From the pass, we headed north and bypassed Point 7716 on its south while traversing eastward. For the most part we were able to stay on the rocky ridge crest until the 7,400′ notch west of Point 7734. We dropped down onto the north scree slopes and painstakingly made our way across to Point 7600, traversed around its cliffy north side into the meadow below. On the way back I realized we could have easily bypassed Point 7600 from the west for a more “relaxing” traverse.

We were both thirsty. There was water lower in the basin but I was too tired and lazy to drop elevation. Pup found a hidden snow patch with a small pool of water so we quickly took advantage of it. As we slowly walked up southwest face, I located a faint climbers path and followed it for a while before it petered out before the talus. Getting through last couple feet felt like an eternity, since we were both so exhausted that we took baby steps one step at a time while playing leapfrog.

Got distracted by the wildfires and taking photos, and never got the summit nap I promised myself. Wolverine Fire seemed to have grown larger since yesterday, judging by the size of the volcano eruption like smoke permeating the sky. A couple of small fires started to form on north side of Lucerne Mountain across the basin. Tupshin and Devore looked so far away from here, still couldn’t believe we climbed those just the day before. Some distant mountains were hard to make out because of the smoke, even the nearby ones looked somewhat hazy. We rested long enough to recoup before going down the mountain.

It got completely dark when we reached bottom of the gully in Fourth of July Basin. We took a power nap among talus then finished scrambling out onto Devore Creek Trail. We hurried ourselves back to Bird Creek Camp and got some rest before the long trek out bright and early. Rain came down during the night, glad the tree coverage kept the tent from getting too wet.

Day 4
Got up and packed by 3:30 AM to allow ourselves ample time and catch the 9:45 AM shuttle at Harlequin Bridge. We headed north from Devore Creek Trailhead on Stehekin River Trail, which was by far the most mosquito-infested trail I had ever been on. Deet did nada to those buggers, at times we were half running and trying to get them off our necks and faces.

Once we came out of the trees jungle into the open space by the landing strip, most of the mosquitoes had disappeared. Before we got to Harlequin Bridge, a ranger driving her truck stopped and asked if I were the guy climbing mountains with my dog. Apparently the couple with the canoe mentioned to her I went in the closed off area and so she kept an eye out for me. Talk about hospitality at its best! She then offered to take us back into town, dropped us off at Stehekin Bakery so we could get a bite and then catch the shuttle back to the dock.

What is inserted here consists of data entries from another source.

(** The body of a goroutine, with nobody in between: the execution it leaves and the
    stages it executed, if it was not refused. *)
(* src: internal/productexperience/loop_coordinator.go:105-157 (run) *)
Definition run (store : LoopStore W) (execute : StageExecutor W) (id : string)
    : C (option (LoopExecution * list LoopStage)) :=
  let! busy := look (λ s, bool_decide (id ∈ running s)) in
  if (busy : bool) then mret None
  else
    let! _ := modify (λ s, s <| running := running s ∪ {[id]} |>) in
    let! (e, err) := outside (GetLoopExecution store id) in
    let! r := match err with
              | Some _ => mret None
              | None =>
                  let! r := outside (run_stages store execute (Coordinator_Now c)
                                       (Stages (Execution_Plan e)) e) in
                  mret (Some r)
              end in
    let! _ := modify (λ s, s <| running := running s ∖ {[id]} |>) in
    mret r.
End coordinator.

(** ** The delegating executor *)

(* src: internal/productexperience/stage_executor.go:70-70 (ErrLoopBlocked) *)
Definition ErrLoopBlocked : goerror := ErrorString "autonomous loop blocked by environment".

(* src: internal/productexperience/stage_executor.go:11-16 (DelegatedStageExecutor) *)
Record DelegatedStageExecutor (W : Type) := mkDelegated {
  Orchestrate : option (LoopExecution → M W (gmap string any * option goerror));
  Delegate_Verify : option (LoopExecution → LoopStage → M W (gmap string any * option goerror));
  RuntimeOK : option (LoopStage → M W bool);
  Delegate_Now : M W Z
}.
Arguments mkDelegated {W}.
Arguments Orchestrate {W}.
Arguments Delegate_Verify {W}.
Arguments RuntimeOK {W}.
Arguments Delegate_Now {W}.

Definition orchestrated : list LoopStage := [Plan; Architect; Implement].
Definition verified : list LoopStage := [Build; Test; Verify; VisualQA; Security; PostDeployVerify].

Section delegated.
Context {W : Type} (d : DelegatedStageExecutor W).
#[local] Instance tables_world : World (user_tables * W) :=
  {| time_Now := outside time_Now; ctx_Err := outside ctx_Err |}.
#[local] Instance tables_random : Random (user_tables * W).
Proof.
  refine {| rand_Read n := outside (rand_Read n) |}.
  intros n sw b sw' [Hr _]%outside_inv. by eapply rand_Read_length.
Defined.

Lemma keeps_rand (P : user_tables → Prop) n : keeps P (rand_Read (W := user_tables * W) n).
Proof. apply keeps_outside. Qed.
Lemma keeps_time (P : user_tables → Prop) : keeps P (time_Now (W := user_tables * W)).
Proof. apply keeps_outside. Qed.
Hint Resolve keeps_rand keeps_time : keeps.
Lemma keeps_newUserID (P : user_tables → Prop) : keeps P (newUserID (W := user_tables * W)).
Proof. unfold newUserID. keep_state. Qed.
Lemma keeps_HashPassword (P : user_tables → Prop) p : keeps P (HashPassword (W := user_tables * W) p).
Proof. unfold HashPassword. keep_state. Qed.
Lemma keeps_auth_now (P : user_tables → Prop) (Now : option (M W Z)) :
  keeps P (auth_now (W := user_tables * W) (outside <$> Now)).
Proof. unfold auth_now. destruct Now; apply keeps_outside. Qed.

(** The statements that change the tables of users, in the order they are executed. *)
Inductive users_op := OpCreate (user : User) (hash : string) | OpTouch (id : string) (now : Z).
Definition run_op (op : users_op) : M (user_tables * W) (option goerror) :=
  match op with
  | OpCreate user hash => pg_CreateAdmin user hash
  | OpTouch id now => pg_TouchLogin id now
  end.

(** What the attempts to create an administrator answer. *)
Fixpoint create_answers (ops : list users_op) (tw : user_tables * W) : list (option goerror) :=
  match ops with
  | [] => []
  | op :: ops =>
      let '(err, tw) := run_op op tw in
      match op with
      | OpCreate _ _ => err :: create_answers ops tw
      | OpTouch _ _ => create_answers ops tw
      end
  end.

Definition one_admin (t : user_tables) : Prop :=
  ∃ u, user_rows t = [u] ∧ Role u = RoleAdmin ∧ User_Status u = "active".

Food had never tasted so good after a long climbing trip. I only found out at the dock that the seaplanes had stopped running due to fires and smoke, so we waited few hours for the slow ferry to show up in the afternoon. Pup slept under the community bulletin board the minute we got back and didn’t move an inch until ferry arrived. Hard to believe he was THAT exhausted!

Pup had to be crated on the ferry, but he slept like a baby and didn’t seem to mind where he was sleeping. The four-hour ride actually went by fast as a gentleman and his wife chatted me up about climbing and photography. He was also curious about the Bulger List and asked me a bunch of questions about my trips.

Got into Chelan at 6 PM, followed by a 3.5-hour drive home to Seattle.